Scleritis is a severe, potentially sight-threatening ocular disorder that has a totally different prognosis than episcleritis. It may be mild and benign or severe and destructive. Females are affected more often than males, and the condition is frequently bilateral. Most scleritis affects the anterior sclera. Anterior scleritis can be divided into the clinical forms described as follows.
• Non-necrotizing scleritis
▪ Diffuse: diffuse hyperemia and distortion of the pattern of the deep vascular plexus, associated with variable episcleral and conjunctival injection (Fig. 9-2A). This is the most benign form and is associated with the least severe systemic conditions.
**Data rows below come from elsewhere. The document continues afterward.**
(** * A shallow embedding of [lib/logger.js] (blgr)

    The logger writes leveled, timestamped lines to the console and to a
    size-bounded, rotating log file.  This development embeds the
    [Logger] and [LoggerContext] classes of [lib/logger.js] and the helper
    [dateString], together with the small part of the JavaScript runtime
    they rely on (string [replace]/[slice], [Array.prototype.slice] and
    [sort], [Date.prototype.toJSON], a fragment of [RegExp]), and proves the
    properties of the rotation, buffering, pruning and recovery protocol.

    Conventions.
    - JavaScript strings are modelled by [string] (sequences of 8-bit code
      units); comparison is by code unit, as [Array.prototype.sort] and [<]
      do.
    - Numbers that the code only uses as integers are [Z].
    - An [async] method is a resumption: it runs synchronously up to its
      next [await] of a host operation and yields a continuation that reads
      the logger fields again when it is resumed.
    - [./format] and [./fs] and node's [path] are collaborators that are not
      part of this file; they are taken as parameters ([Host]). *)

From Stdlib Require Import ZArith List String Ascii Bool Lia.
From Stdlib Require Import Sorted Permutation.
From stdpp Require Import gmap strings.
Import ListNotations.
▪ Nodular: tender, usually solitary, deep, localized injected nodule that cannot be moved over the sclera (Fig. 9-2B, eFig. 9-2B)
• Necrotizing scleritis
▪ With inflammation
▶ This is the most destructive form of scleritis. It is associated with ocular or systemic complications in 60% of patients, and 40% may have loss of vision. One-third of patients may die within a few years as a result of severe autoimmune disease, if they are inadequately treated.
▶ Gradual appearance of painful, localized, avascular patch overlying an area of scleral necrosis (Fig. 9-2C)
▶ Inflammation may be localized to the surrounding sclera or may become diffuse.
▶ The underlying uvea becomes progressively visible through the thinned and necrotic sclera (eFig. 9-2C).